Fang Ferric C, Bowen Anthony, Casadevall Arturo
Departments of Laboratory Medicine and Microbiology, University of Washington School of Medicine, Seattle, United States.
Department of Microbiology and Immunology, Albert Einstein College of Medicine, New York, United States.
Elife. 2016 Feb 16;5:e13323. doi: 10.7554/eLife.13323.
Peer review is widely used to assess grant applications so that the highest ranked applications can be funded. A number of studies have questioned the ability of peer review panels to predict the productivity of applications, but a recent analysis of grants funded by the National Institutes of Health (NIH) in the US found that the percentile scores awarded by peer review panels correlated with productivity as measured by citations of grant-supported publications.

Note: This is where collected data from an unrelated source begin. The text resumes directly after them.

Lemma vput_last_run L R P s v x :
  vninv L (v :: R) P s → v ∉ R → v_vnodes s !! v = Some x →
  ∃ i m, v_inodes s !! vn_i x = Some i ∧ vput v s = RRet tt (gone s v x i m) ∧
    km_inv [v_vnode_allocator s; v_file_allocator s] m ((PObj (v_vnode_allocator s) <$> filter (.≠ v) (v_inuse s)) ++
      (v_rfs_inodes (gone s v x i m) ≫= inode_pieces (gone s v x i m)) ++ P).
Proof.
  intros HI Hv Hx. destruct (vnode_inode _ _ _ _ HI v x Hx) as (i & Hi & Hn & Ht & Hik & Hok & _).
  pose proof Hok as [J1 J2 J3 J4 J5 J6 J7 _ _ _].
  assert (J2' : vn_refcount x = 1).
  { rewrite cnt_cons, decide_True in J2 by done. pose proof (cnt_nonneg v R).
    assert (¬ 0 < cnt v R) by (by rewrite cnt_pos). lia. }
  set (A := [v_vnode_allocator s; v_file_allocator s]).
  set (H' := (PObj (v_vnode_allocator s) <$> v_inuse s) ++
    (<[Z.to_nat (vn_vno x) := NULL]> (v_rfs_inodes s) ≫= inode_pieces s) ++ P).
  set (s1 := upd_vnodes <[v := set_busy true (set_refcount 0 x)]> s).
  pose proof (pieces_remove s s _ _ Ht ltac:(done)) as HP.
  destruct (delete_vnode_run A H' s1 v (set_busy true (set_refcount 0 x)) i) as (m1 & Hd & Hm1);
    [apply lookup_insert_eq|done|done|done|done| |].
  { eapply km_inv_perm; [|apply HI]. unfold H'. rewrite HP. simpl. solve_Permutation. }
  assert (Hiu : v_inuse s ≡ₚ v :: filter (.≠ v) (v_inuse s)).
  { apply filter_ne_perm; [apply HI|]. apply (vi_inuse _ _ _ _ HI). by eexists. }
  assert (Hm1' : km_inv A m1 (PObj (v_vnode_allocator s) v :: (PObj (v_vnode_allocator s) <$> filter (.≠ v) (v_inuse s)) ++
      (v_rfs_inodes (gone s v x i m1) ≫= inode_pieces (gone s v x i m1)) ++ P)).
  { eapply km_inv_perm; [|exact Hm1]. rewrite <- (gone_pieces _ _ _ _ _ _ _ _ HI Hx Hi). unfold H'.
    destruct (rf_linkcount i =? 1); rewrite Hiu at 1; rewrite fmap_cons; simpl; solve_Permutation. }
  destruct (km_obj_free_ok A m1 _ _ _ Hm1') as (m2 & Hf & Hm2). exists i, m2. split_and!; [done| |done].
  unfold vput. assert (Hb0 : (v =? NULL) = false) by (unfold NULL; lia).
  assert (Hb1 : (0 <=? vn_nrespages x) = true) by lia.
  assert (Hb2 : (vn_nrespages x <? vn_refcount x) = true) by lia.
  assert (Hb3 : (vn_nrespages x =? vn_refcount x - 1) = true) by lia.
  assert (Hg : get_vnode v s = RRet x s) by (by vrun).
  do 2 (erewrite kbind_of_ret; [|first [unfold KASSERT; by rewrite Hb0|exact Hg]]; cbn beta).
  do 3 (erewrite (kbind_of_ret (KASSERT _ _)) by (unfold KASSERT; by rewrite ?Hb1, ?Hb2, ?J5); cbn beta).
  rewrite Hb3. erewrite kbind_of_ret by (by eapply vput_query_run).
  erewrite kbind_of_ret by exact Hg. cbn beta. rewrite J2'.
  change (1 - 1) with 0. rewrite J4. simpl.
  assert (Hup : (put_vnode v (set_refcount 0 x) ;;; upd_vnode v (set_busy true)) s = RRet tt s1).
  { subst s1. clear. destruct s. vrun. vstate. by rewrite insert_insert_eq. }
  transitivity ((ramfs_delete_vnode v ;;;
    ks_call (let* Q := get_queue (vn_waitq v) in sched_broadcast_on (Z.to_nat (tq_size Q)) (vn_waitq v)) ;;;
    kmodify (upd_inuse (filter (.≠ v))) ;;;
    let* s := kget in
    mem_call (km_obj_free (v_vnode_allocator s) v) ;;;
    kmodify (upd_vnodes (delete v))) s1).
  { rewrite <- (kbind_of_ret _ (λ _, _) _ _ _ Hup). done. }
  erewrite kbind_of_ret by exact Hd. cbn beta.
  erewrite kbind_of_ret by (apply ks_call_run, broadcast_empty; exact J6). cbn beta.
  subst s1 A H'. clear -Hf. destruct s. unfold delete_state, gone. simpl in *.
  vreduce. vstate. unfold mem_call, klabel, klift. simpl. rewrite Hf. simpl. by rewrite delete_insert_eq.
Qed.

Here, based on a re-analysis of these data for the 102,740 funded grants with percentile scores of 20 or better, we report that these percentile scores are a poor discriminator of productivity. This underscores the limitations of peer review as a means of assessing grant applications in an era when typical success rates are often as low as about 10%.
同行评审被广泛用于评估科研基金申请,以便为排名最高的申请提供资金。一些研究对同行评审小组预测申请项目产出能力提出了质疑,但最近一项对美国国立卫生研究院(NIH)资助的科研基金的分析发现,同行评审小组给出的百分制分数与受资助出版物的引用次数所衡量的产出相关。在此,基于对这些百分制分数为20或更高的102740项资助项目数据的重新分析,我们报告称这些百分制分数并不能很好地区分产出。这凸显了在典型成功率通常低至约10%的时代,同行评审作为评估科研基金申请手段的局限性。